- Activity
In the material below, find the line containing "ok_limits : is_set" and the line containing "ok_replay : replayPolicyNames", then reproduce exactly both of them and every line between, and nothing else.

□ □ □ □ □

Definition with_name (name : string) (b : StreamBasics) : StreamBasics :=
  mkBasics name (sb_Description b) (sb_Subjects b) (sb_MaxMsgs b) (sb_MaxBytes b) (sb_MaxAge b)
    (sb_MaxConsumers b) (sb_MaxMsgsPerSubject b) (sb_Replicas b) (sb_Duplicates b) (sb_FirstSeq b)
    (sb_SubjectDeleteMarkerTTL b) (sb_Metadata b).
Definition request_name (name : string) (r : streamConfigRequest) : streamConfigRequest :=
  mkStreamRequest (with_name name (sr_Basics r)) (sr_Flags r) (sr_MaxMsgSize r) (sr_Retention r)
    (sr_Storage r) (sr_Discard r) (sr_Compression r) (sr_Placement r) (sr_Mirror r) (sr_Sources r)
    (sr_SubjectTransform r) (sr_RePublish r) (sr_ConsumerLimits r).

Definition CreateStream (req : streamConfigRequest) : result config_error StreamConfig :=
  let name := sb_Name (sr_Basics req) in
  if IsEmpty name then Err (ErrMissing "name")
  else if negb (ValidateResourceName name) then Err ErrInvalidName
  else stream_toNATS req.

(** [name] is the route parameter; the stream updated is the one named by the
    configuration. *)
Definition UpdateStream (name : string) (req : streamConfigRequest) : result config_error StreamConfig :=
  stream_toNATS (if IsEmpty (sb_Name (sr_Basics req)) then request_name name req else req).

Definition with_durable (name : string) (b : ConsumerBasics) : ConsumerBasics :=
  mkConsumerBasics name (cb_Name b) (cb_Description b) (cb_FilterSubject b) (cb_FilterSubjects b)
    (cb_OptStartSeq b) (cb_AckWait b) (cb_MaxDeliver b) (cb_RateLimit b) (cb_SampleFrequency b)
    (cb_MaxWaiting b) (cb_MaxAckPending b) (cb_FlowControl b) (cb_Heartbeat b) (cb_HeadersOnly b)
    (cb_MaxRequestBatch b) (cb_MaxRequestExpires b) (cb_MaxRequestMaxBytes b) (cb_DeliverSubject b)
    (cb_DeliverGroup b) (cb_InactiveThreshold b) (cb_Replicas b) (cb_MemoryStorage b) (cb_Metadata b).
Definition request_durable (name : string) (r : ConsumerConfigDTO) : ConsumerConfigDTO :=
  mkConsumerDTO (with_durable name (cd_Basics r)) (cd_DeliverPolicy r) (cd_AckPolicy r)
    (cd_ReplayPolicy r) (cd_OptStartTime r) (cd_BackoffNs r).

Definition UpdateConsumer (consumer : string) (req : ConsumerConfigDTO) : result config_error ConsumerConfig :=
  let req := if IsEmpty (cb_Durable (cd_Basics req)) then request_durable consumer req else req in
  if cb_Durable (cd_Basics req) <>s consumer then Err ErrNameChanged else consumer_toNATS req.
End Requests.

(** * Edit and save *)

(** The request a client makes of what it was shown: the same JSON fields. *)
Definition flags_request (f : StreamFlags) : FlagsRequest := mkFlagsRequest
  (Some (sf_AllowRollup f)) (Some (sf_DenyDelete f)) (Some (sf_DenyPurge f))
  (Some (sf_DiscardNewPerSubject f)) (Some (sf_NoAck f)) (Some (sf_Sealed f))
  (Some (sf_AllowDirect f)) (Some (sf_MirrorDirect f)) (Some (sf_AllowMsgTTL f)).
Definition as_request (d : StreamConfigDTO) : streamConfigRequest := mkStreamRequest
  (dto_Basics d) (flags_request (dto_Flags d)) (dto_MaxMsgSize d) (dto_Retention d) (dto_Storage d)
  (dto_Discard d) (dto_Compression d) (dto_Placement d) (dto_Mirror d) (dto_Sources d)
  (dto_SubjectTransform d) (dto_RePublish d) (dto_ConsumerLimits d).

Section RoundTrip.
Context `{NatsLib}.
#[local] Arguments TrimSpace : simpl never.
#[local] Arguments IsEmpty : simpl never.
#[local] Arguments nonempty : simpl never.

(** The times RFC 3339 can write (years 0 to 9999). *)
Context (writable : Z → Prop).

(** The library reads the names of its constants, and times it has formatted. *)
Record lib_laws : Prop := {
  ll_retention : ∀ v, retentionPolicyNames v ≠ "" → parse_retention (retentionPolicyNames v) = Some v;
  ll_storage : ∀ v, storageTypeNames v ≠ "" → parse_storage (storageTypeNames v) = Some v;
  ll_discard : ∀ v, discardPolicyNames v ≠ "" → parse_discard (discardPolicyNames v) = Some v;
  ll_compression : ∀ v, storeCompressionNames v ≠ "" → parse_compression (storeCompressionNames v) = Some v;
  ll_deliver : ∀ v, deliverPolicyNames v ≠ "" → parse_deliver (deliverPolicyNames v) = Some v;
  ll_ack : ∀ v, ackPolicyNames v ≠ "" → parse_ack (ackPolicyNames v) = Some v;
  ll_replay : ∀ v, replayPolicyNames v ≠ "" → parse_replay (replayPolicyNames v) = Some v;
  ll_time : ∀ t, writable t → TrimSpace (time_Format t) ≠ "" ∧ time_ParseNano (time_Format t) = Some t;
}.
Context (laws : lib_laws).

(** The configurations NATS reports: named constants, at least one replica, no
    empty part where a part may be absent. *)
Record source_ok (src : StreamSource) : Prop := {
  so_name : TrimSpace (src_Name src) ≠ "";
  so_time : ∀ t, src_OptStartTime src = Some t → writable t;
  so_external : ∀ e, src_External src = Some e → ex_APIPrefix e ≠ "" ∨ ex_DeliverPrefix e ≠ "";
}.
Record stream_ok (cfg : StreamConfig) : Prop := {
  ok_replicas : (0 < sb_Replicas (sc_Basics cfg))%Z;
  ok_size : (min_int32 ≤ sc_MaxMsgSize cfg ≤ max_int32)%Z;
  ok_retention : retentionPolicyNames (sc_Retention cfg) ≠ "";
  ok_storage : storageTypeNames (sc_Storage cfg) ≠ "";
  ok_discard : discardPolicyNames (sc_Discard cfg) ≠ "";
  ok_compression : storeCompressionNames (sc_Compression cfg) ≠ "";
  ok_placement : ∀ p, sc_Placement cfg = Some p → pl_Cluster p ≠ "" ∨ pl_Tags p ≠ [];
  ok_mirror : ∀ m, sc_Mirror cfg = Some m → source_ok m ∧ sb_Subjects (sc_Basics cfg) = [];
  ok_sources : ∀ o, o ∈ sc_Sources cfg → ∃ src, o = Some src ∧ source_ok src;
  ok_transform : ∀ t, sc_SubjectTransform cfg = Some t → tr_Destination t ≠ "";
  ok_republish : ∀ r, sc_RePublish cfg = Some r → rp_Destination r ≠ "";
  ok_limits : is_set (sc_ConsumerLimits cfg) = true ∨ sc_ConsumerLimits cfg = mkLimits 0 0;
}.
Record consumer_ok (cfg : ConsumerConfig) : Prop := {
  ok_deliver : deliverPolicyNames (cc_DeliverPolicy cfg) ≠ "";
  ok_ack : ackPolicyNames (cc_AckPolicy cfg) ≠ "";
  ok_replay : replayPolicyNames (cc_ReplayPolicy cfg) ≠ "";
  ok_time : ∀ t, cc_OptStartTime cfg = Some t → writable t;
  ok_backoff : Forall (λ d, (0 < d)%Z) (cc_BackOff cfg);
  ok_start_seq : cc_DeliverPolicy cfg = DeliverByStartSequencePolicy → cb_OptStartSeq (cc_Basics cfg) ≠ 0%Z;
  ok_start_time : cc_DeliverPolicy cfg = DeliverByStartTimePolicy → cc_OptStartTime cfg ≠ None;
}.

□ □ □ □ □

- Answer for this exercise
  ok_limits : is_set (sc_ConsumerLimits cfg) = true ∨ sc_ConsumerLimits cfg = mkLimits 0 0;
}.
Record consumer_ok (cfg : ConsumerConfig) : Prop := {
  ok_deliver : deliverPolicyNames (cc_DeliverPolicy cfg) ≠ "";
  ok_ack : ackPolicyNames (cc_AckPolicy cfg) ≠ "";
  ok_replay : replayPolicyNames (cc_ReplayPolicy cfg) ≠ "";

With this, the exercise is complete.